## Brief:
Could you return, exactly as written, only the lines from the one holding "the last page" through the final line of the records below?
☆ ☆ ☆
(** Every borrower of the index has a line: no line is ever removed. *)
Lemma reachable_lines n s :
  reachable n s -> Z.of_nat n <= u32_max ->
  exists bs, Ledger bs s /\ (length bs <= n)%nat /\ forall b, b ∈ bs -> is_Some (status_of s b).
Proof.
  induction 1 as [h ev|n s h call c u s' _ IH Hr]; intros Hn.
  - exists []. split_and!; [apply ledger_start|done|]. by intros b ?%elem_of_nil.
  - destruct IH as (bs & HL & Hlen & Hb); [lia|]. apply (run_moves call bs) in Hr as [HL' Hst].
    + exists (next_index call bs). split_and!; [done| |].
      * pose proof (length_next_index call bs). lia.
      * intros b Hin. specialize (Hst b). specialize (Hb b).
        assert (b ∈ bs \/ exists l r k, call = COpenCreditLine b l r k) as [Hold|(l & r & k & ->)].
        { destruct call; cbn in Hin; try by left. unfold add_borrower in Hin. case_decide; [by left|].
          apply elem_of_app in Hin as [?| ->%list_elem_of_singleton]; [by left|]. right. eauto. }
        -- eapply status_step_keeps; [exact Hst|]. by apply Hb.
        -- cbn in Hst. unfold own in Hst. rewrite decide_True in Hst by done. by destruct Hst as [_ ->].
    + by apply ledger_set_host.
    + rewrite (idx_count _ _ (lg_index _ _ _ (ledger_set_host _ _ h HL))). lia.
Qed.

Lemma reachable_book n s : reachable n s -> Z.of_nat n <= u32_max -> exists book, Book book s.
Proof.
  intros Hr Hn. destruct (reachable_lines n s Hr Hn) as (bs & HL & _ & Hb).
  pose proof (lg_index _ _ _ HL) as HI.
  assert (exists book, Forall2 (fun b l => line_of s b = Some l) bs book) as [book HF].
  { clear HL HI Hr. induction bs as [|b bs IH]; [by exists []|].
    destruct IH as [book ?]; [intros; apply Hb; by right|].
    destruct (Hb b) as [st Hl]; [by left|]. unfold status_of in Hl.
    apply fmap_Some in Hl as (l & ? & _). exists (l :: book). by constructor. }
  exists book. split.
  - by rewrite (idx_count _ _ HI), (Forall2_length _ _ _ HF).
  - exact (lg_max _ _ _ HL).
  - intros i l Hl. destruct (Forall2_lookup_r _ _ _ _ _ HF Hl) as (b & Hi & Hline).
    exists b. split; [|done]. apply (idx_at _ _ HI). rewrite Nat2Z.id. split; [lia|done].
Qed.
End reachable.

(** C23. In every reachable state both ways of walking the credit lines end and
    miss nothing.  Passing the last id back to [enumerate_credit_lines] returns the
    book of lines, each line once, in id order, numbered with its id.  Following
    [next_cursor] of [get_credit_lines_paginated] returns the same book, but when
    the page size is at least two and divides the number of lines, the cursor of
    the last page points back at the last line, which is returned a second time. *)
Theorem walks_terminate `{H : Host} `{!AuctionClient} `{!Deployer} `{Crypto} n s c limit :
  reachable n s -> Z.of_nat n <= u32_max -> 1 <= limit <= MAX_ENUMERATION_LIMIT ->
  exists book, Book book s /\
    follow_ids (S (length book)) limit None c s = Some (numbered book) /\
    exists pages, follow (S (length book)) limit None c s = Some pages /\
      concat (page_lines <$> pages) = book ++
        (if (2 <=? limit) && (Z.of_nat (length book) mod limit =? 0)
         then drop (length book - 1) book else []).
Proof.
  intros Hr Hn Hl. destruct (reachable_book n s Hr Hn) as [book HB]. exists book. split; [done|].
  split; [rewrite (follow_ids_run book s c HB); [done|lia|cbn; lia..]|].
  destruct (decide (length book = 0%nat)) as [E|E].
  - apply nil_length_inv in E as ->. eexists. split.
    + cbn [follow length]. unfold get_credit_lines_paginated, panic_if.
      replace (MAX_ENUMERATION_LIMIT <? limit) with false by lia.
      erewrite mbind_run by reflexivity. rewrite (mbind_run _ _ _ _ _ _ (get_count_run c s)).
      rewrite (book_count _ _ HB). cbn. reflexivity.
    + cbn. by destruct ((2 <=? limit) && _).
  - destruct (follow_run book s c HB (S (length book)) limit None) as (pages & Hf & Hp); [done|cbn; lia..|].
    exists pages. split; [exact Hf|]. rewrite Hp. cbn [unwrap_or]. unfold again.
    rewrite Z.sub_0_r. by replace (Z.to_nat (Z.of_nat (length book) - 1)) with (length book - 1)%nat by lia.
Qed.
☆ ☆ ☆
## Exercise response:
    the last page points back at the last line, which is returned a second time. *)
Theorem walks_terminate `{H : Host} `{!AuctionClient} `{!Deployer} `{Crypto} n s c limit :
  reachable n s -> Z.of_nat n <= u32_max -> 1 <= limit <= MAX_ENUMERATION_LIMIT ->
  exists book, Book book s /\
    follow_ids (S (length book)) limit None c s = Some (numbered book) /\
    exists pages, follow (S (length book)) limit None c s = Some pages /\
      concat (page_lines <$> pages) = book ++
        (if (2 <=? limit) && (Z.of_nat (length book) mod limit =? 0)
         then drop (length book - 1) book else []).
Proof.
  intros Hr Hn Hl. destruct (reachable_book n s Hr Hn) as [book HB]. exists book. split; [done|].
  split; [rewrite (follow_ids_run book s c HB); [done|lia|cbn; lia..]|].
  destruct (decide (length book = 0%nat)) as [E|E].
  - apply nil_length_inv in E as ->. eexists. split.
    + cbn [follow length]. unfold get_credit_lines_paginated, panic_if.
      replace (MAX_ENUMERATION_LIMIT <? limit) with false by lia.
      erewrite mbind_run by reflexivity. rewrite (mbind_run _ _ _ _ _ _ (get_count_run c s)).
      rewrite (book_count _ _ HB). cbn. reflexivity.
    + cbn. by destruct ((2 <=? limit) && _).
  - destruct (follow_run book s c HB (S (length book)) limit None) as (pages & Hf & Hp); [done|cbn; lia..|].
    exists pages. split; [exact Hf|]. rewrite Hp. cbn [unwrap_or]. unfold again.
    rewrite Z.sub_0_r. by replace (Z.to_nat (Z.of_nat (length book) - 1)) with (length book - 1)%nat by lia.
Qed.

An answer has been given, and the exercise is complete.